-- About this exercise --
The response should contain only those lines of the entries below that include the string "result".

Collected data
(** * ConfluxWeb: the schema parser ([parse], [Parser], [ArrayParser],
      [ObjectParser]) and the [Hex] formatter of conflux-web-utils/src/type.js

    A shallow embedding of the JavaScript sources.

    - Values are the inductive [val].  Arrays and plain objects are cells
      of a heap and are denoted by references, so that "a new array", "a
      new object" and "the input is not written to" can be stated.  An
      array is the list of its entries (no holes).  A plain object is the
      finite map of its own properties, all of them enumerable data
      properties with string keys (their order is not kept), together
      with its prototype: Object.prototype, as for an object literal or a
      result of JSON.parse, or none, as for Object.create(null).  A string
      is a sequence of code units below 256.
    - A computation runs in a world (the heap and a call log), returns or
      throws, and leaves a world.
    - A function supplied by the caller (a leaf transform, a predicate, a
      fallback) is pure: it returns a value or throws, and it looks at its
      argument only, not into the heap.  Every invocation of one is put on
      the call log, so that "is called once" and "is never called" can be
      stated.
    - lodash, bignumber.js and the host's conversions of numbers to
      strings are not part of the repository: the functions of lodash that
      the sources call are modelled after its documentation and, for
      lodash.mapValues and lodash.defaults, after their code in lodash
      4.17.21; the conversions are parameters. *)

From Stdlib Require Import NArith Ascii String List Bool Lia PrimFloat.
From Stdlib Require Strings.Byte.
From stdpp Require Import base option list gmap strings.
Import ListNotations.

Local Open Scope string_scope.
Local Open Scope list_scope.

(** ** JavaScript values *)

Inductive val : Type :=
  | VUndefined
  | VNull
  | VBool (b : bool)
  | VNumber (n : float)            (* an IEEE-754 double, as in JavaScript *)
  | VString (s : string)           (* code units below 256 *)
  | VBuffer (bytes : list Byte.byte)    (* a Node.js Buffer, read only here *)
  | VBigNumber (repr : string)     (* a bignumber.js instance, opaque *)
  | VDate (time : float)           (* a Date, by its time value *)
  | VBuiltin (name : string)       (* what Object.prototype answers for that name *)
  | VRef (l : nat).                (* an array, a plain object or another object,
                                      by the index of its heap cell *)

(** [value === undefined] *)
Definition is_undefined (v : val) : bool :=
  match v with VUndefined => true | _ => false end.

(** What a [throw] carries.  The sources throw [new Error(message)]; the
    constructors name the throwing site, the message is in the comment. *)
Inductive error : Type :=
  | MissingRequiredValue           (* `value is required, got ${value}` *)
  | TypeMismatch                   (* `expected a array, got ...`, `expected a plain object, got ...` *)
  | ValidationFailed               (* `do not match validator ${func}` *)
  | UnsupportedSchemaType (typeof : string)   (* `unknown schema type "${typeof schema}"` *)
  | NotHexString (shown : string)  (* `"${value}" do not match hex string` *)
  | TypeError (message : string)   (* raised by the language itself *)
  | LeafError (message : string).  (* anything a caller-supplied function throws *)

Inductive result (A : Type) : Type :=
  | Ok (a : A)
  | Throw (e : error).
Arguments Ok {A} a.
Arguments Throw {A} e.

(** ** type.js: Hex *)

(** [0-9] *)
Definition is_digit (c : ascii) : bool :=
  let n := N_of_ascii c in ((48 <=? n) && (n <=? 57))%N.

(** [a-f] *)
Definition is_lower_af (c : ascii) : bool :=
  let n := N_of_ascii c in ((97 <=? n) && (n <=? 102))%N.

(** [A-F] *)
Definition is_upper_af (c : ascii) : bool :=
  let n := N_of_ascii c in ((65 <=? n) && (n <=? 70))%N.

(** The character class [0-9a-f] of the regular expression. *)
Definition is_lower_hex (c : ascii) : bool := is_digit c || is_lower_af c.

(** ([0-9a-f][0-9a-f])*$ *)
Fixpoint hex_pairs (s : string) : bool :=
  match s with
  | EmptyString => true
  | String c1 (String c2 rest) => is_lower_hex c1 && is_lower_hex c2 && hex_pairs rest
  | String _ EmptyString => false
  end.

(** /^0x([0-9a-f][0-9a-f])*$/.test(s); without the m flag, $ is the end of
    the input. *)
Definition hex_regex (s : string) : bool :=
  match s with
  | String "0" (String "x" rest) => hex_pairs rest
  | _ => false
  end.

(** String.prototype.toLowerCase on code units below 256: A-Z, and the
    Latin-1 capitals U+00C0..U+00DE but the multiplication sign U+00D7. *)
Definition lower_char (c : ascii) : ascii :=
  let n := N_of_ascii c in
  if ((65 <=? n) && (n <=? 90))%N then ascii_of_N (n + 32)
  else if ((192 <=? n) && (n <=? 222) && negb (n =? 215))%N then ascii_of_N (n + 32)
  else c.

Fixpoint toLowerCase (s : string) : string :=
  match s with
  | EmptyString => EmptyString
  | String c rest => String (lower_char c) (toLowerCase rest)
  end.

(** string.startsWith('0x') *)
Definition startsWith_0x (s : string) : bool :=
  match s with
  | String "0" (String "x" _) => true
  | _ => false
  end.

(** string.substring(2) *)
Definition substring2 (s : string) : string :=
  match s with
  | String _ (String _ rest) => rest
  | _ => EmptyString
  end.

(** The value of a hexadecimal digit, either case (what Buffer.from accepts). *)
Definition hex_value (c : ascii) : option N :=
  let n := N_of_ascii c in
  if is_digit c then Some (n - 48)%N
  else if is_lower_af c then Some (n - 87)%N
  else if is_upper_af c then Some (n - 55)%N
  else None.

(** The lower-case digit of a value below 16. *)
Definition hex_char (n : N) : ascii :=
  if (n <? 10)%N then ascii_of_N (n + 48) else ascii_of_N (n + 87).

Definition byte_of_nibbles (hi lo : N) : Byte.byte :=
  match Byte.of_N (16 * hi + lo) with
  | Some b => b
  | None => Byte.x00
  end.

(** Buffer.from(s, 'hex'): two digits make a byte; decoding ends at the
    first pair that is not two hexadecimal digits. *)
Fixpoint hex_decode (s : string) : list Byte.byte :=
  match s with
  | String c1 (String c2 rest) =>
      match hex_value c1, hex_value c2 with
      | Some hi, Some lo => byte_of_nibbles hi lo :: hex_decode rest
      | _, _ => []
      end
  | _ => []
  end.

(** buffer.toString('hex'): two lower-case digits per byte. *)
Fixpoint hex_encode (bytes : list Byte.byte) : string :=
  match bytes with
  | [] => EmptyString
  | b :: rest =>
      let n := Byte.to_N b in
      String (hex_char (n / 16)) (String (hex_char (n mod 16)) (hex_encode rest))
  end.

-- Task output --
      result of JSON.parse, or none, as for Object.create(null).  A string
Inductive result (A : Type) : Type :=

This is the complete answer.